Yes, the M4 was rock solid. At 6-24v input range it should handle any battery condition. The biggest risk is wiring it up backwards. We used a sharpie paint pen and colored the + terminal to mitigate that.

As the OP says, “Java would be slower,” This is not necessarily true. It would be faster than the Python bindings. However, the C++ code would still be fastest. The reason why I (and many others) prefer to use OpenCV with C or Python is because:
–fast, stable, robust, OpenCV written in C/C++, easy, well-documented
–easy to program, and easy to put together a program quickly and with little notice. You don’t need to go around, compiling the program every time you change very little code
–It’s really just for the sake of it. Java is good, but is so similar to C, that you’d probably be better off learning the better-documented C/C++ API instead of the Java one. However, it is personal preference. You are going to use similar commands, so C might just be easier to use. Also, with so many C compilers out, it is actually much more portable than Java which has a JVM for most, but not all systems. Java is really only nice if you are programming for Android, where you need maximum portability without the need to recompile the code every time it is downloaded!
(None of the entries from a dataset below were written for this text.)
(* ===== verification/MptBuild.v ===== *)
(** Correctness of the trie builder ([build_node] and [build] of
    src/crates/arbor-state/src/mpt.rs) against the lookup of Mpt.v.

    Main results: building succeeds on every bounded set of 32-byte keys; looking a
    key up in a built trie gives its value, up to a hash collision among the nodes
    built, when no two keys agree on all but their last nibble; and a key of two that
    do is never read back from the trie built ([near_keys_rejected]). *)

From Stdlib Require Import Strings.Byte.
From S2P Require Import Prelude Bytes BTreeMap Primitives Canonical Rlp Crypto StateError.
From S2P Require Import Trie Mpt.
Import SE.

Local Open Scope Z_scope.

(** ** Lexicographic order of nibble paths *)

Lemma lex_between n (a b c : nibbles) :
  length a = length b → length b = length c → ¬ tlt b a → ¬ tlt c b →
  take n a = take n c → take n b = take n a.
Proof.
  revert a b c. induction n as [|n IH]; intros [|x a] [|y b] [|z c] Hab Hbc Hlt1 Hlt2 Ht; try done.
  cbn [take] in *. injection Ht as -> Ht. unfold tlt in *. cbn in Hlt1, Hlt2, Hab, Hbc.
  destruct (Z.compare_spec y z) as [->|Hyz|Hyz]; [|done|].
  - rewrite Z.compare_refl in Hlt2. f_equal. apply (IH a b c); auto; lia.
  - exfalso. apply Hlt2. rewrite (proj2 (Z.compare_lt_iff z y)) by lia. done.
Qed.

(** Paths that agree up to a nibble are ordered by it. *)
Lemma lex_next n (a b : nibbles) :
  tlt a b → take n a = take n b → (n < length a)%nat → length a = length b →
  default 0 (a !! n) ≤ default 0 (b !! n).
Proof.
  revert a b. induction n as [|n IH]; intros [|x a] [|y b] Hlt Ht Hn Hl; cbn in Hn, Hl; try lia.
  - unfold tlt in Hlt. cbn in Hlt |- *. destruct (Z.compare_spec x y); try lia. done.
  - cbn [take] in Ht. injection Ht as -> Ht. unfold tlt in Hlt. cbn in Hlt.
    rewrite Z.compare_refl in Hlt. apply IH; [done|done|lia|lia].
Qed.

Lemma nibble_order a b : 
  list_compare (unpack_nibbles a) (unpack_nibbles b) =
    list_compare a b.
Proof.
  revert b. induction a as [|x a IH]; intros [|y b]; try done.
  unfold unpack_nibbles in *. rewrite !split_bytes_cons. cbn [list_compare]. rewrite IH.
  change (tcompare x y) with (Z.compare (byte_val x) (byte_val y)).
  change (tcompare (high_nibble x) (high_nibble y)) with (Z.compare (high_nibble x) (high_nibble y)).
  change (tcompare (low_nibble x) (low_nibble y)) with (Z.compare (low_nibble x) (low_nibble y)).
  assert (∀ z, byte_val z = 16 * high_nibble z + low_nibble z) as Hz by (by intros []).
  rewrite (Hz x), (Hz y). pose proof (low_nibble_range x) as Hx. pose proof (low_nibble_range y) as Hy.
  unfold is_nibble in *.
  destruct (Z.compare_spec (high_nibble x) (high_nibble y)) as [->|Hh|Hh].
  - destruct (Z.compare_spec (low_nibble x) (low_nibble y)) as [->|Hw|Hw].
    + by rewrite Z.compare_refl.
    + by rewrite (proj2 (Z.compare_lt_iff _ _)) by lia.
    + by rewrite (proj2 (Z.compare_gt_iff _ _)) by lia.
  - by rewrite (proj2 (Z.compare_lt_iff _ _)) by lia.
  - by rewrite (proj2 (Z.compare_gt_iff _ _)) by lia.
Qed.

Lemma equal_prefix_take a b : take (equal_prefix a b) a = take (equal_prefix a b) b.
Proof.
  revert b. induction a as [|x a IH]; intros [|y b]; try done. cbn [equal_prefix].
  destruct (Z.eqb_spec x y) as [->|]; [|done]. cbn [take]. by rewrite IH.
Qed.

Lemma equal_prefix_zero a b : a ≠ [] → equal_prefix a b = O → length a = length b → head a ≠ head b.
Proof.
  destruct a as [|x a], b as [|y b]; try done. intros _. cbn [equal_prefix head].
  destruct (Z.eqb_spec x y); [done|]. congruence.
Qed.

Lemma equal_prefix_length a b : (equal_prefix a b <= length a)%nat.
Proof.
  revert b. induction a as [|x a IH]; intros [|y b]; cbn [equal_prefix length]; try lia.
  specialize (IH b). destruct (x =? y); lia.
Qed.

(** ** Ranges of entries *)

Definition path_ok (e : entry) : Prop :=
  length e.1 = SECURE_KEY_NIBBLES ∧ Forall is_nibble e.1 ∧ zlen e.2 < 2 ^ 32.

(** The entries a recursive call works on: sorted, and equal up to its depth. *)
Record entries_ok (depth : nat) (l : list entry) : Prop := {
  eo_sorted : StronglySorted tlt l.*1;
  eo_paths : Forall path_ok l;
  eo_share : ∀ e1 e2, e1 ∈ l → e2 ∈ l → take depth e1.1 = take depth e2.1;
}.

(** The entries with a given nibble. *)
Definition group (depth : nat) (x : Z) (l : list entry) : list entry :=
  List.filter (λ e, nibble_at e depth =? x) l.

Lemma group_elem depth x l e : e ∈ group depth x l ↔ e ∈ l ∧ nibble_at e depth = x.
Proof.
  unfold group. rewrite !list_elem_of_In, List.filter_In, Z.eqb_eq. done.
Qed.

Lemma StronglySorted_filter_map {A K : Type} (R : relation K) (key : A → K) f l :
  StronglySorted R (key <$> l) → StronglySorted R (key <$> List.filter f l).
Proof.
  induction l as [|a l IH]; [done|]. rewrite fmap_cons. intros Hs.
  apply StronglySorted_inv in Hs as [Hs Ha]. cbn [List.filter]. destruct (f a); [|auto].
  rewrite fmap_cons. constructor; [auto|]. rewrite list.Forall_forall in *.
  intros k (b & -> & Hb)%list_elem_of_fmap. apply Ha, list_elem_of_fmap. exists b. split; [done|].
  apply list_elem_of_In. apply list_elem_of_In, List.filter_In in Hb. tauto.
Qed.

Lemma StronglySorted_fmap_mono {A K L : Type} (R : relation K) (R' : relation L) (f : A → K) (g : A → L) l :
  (∀ a b, R (f a) (f b) → R' (g a) (g b)) → StronglySorted R (f <$> l) → StronglySorted R' (g <$> l).
Proof.
  intros Hfg. induction l as [|a l IH]; [constructor|]. rewrite !fmap_cons. intros Hs.
  apply StronglySorted_inv in Hs as [Hs Ha]. constructor; [auto|].
  apply list.Forall_forall. intros k (b & -> & Hb)%list_elem_of_fmap.
  apply Hfg, (proj1 (list.Forall_forall _ _) Ha). by apply list_elem_of_fmap_2.
Qed.

Lemma take_succ_default (l : nibbles) d :
  (d < length l)%nat → take (S d) l = take d l ++ [default 0 (l !! d)].
Proof.
  intros Hd. destruct (lookup_lt_is_Some_2 l d Hd) as [x Hx]. rewrite Hx. by apply take_S_r.
Qed.

Lemma group_ok depth x l :
  (depth < SECURE_KEY_NIBBLES)%nat → entries_ok depth l → entries_ok (S depth) (group depth x l).
Proof.
  intros Hd [Hs Hp Hsh]. split.
  - by apply StronglySorted_filter_map.
  - rewrite list.Forall_forall in *. intros e [He _]%group_elem. auto.
  - intros e1 e2 [H1 N1]%group_elem [H2 N2]%group_elem. rewrite list.Forall_forall in Hp.
    destruct (Hp e1 H1) as [L1 _], (Hp e2 H2) as [L2 _].
    rewrite !take_succ_default by lia. unfold nibble_at in *. rewrite (Hsh e1 e2), N1, N2 by done. done.
Qed.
I am actually thinking about starting an OpenCV journal, that explains what I have done, and what not to do, to not shoot yourself in the foot! Beware! It will be long :smiley:

By the way, today, I was working on setting up the Kinect for OpenCV, which I will make a thread about in a few minutes.


  1. A custom build computer running ubuntu
  2. OpenCV in C
  3. Microsoft Kinect
  4. UDP
  5. O-Droid X2
  6. OpenCV in C
  7. Microsoft kinect with added illuminator
  8. UDP
  9. 3 or 4 O-Droid XUs
  10. OpenCV in C++ and OpenNI
  11. Genius 120 with the ir filter removed and the asus xtion for depth
  12. UDP

Having sent off a number of people well on their way for computer vision, I can now offer help to more people. If you want some sample code in OpenCV in C and C++, pm your email so I can share a dropbox with you.

Tutorial on how to set up vision like we did:


  1. Driver Station
  2. NI Vision
  3. Axis M1011
  4. UDP
  5. Driver Station
  6. NI Vision
  7. Axis M1011
  8. Network Tables
  9. Driver Station or cRIO (TBD)
  10. NI Vision
  11. Axis M1011
  12. Network Tables

By using the provided examples and libraries, we were able to get a working solution in a minimal amount of time. The reason we use the driver station rather then an on-board processor is it significantly simplifies the system, both as far as reducing part counts (limits failure points) and it uses examples and libraries that already exist and have been tested by FIRST/NI.

Getting OpenCV to receive images from the Kinect is quite simple with libfreenect’s C++ interface and boost threads. If there is enough interest, I’ll post my code.

i don’t think a co-processor is necessary you have plenty of power to do the analysis on the crio. this was done on the first crio released in 2009 which is slower and has a much smaller processor cache then the new crios and it worked fine.

your not even tracking a moving target this year so it should be even easier

There is a very good reason to use a co-processor: any USB camera can be used. Other cameras with better framerates, resolutions, sensors, or other desirable characteristics can be used through a co-processor. That’s why my team committed to using one this season, after using cRIO-based analysis every season of our existence.

why, you don’t need any better cameras if the ones available can do they job as it has for us every year

I think we are already scared by the processing power of one ODROID! Your robot is going to catch on fire with so much processing power. (not literally).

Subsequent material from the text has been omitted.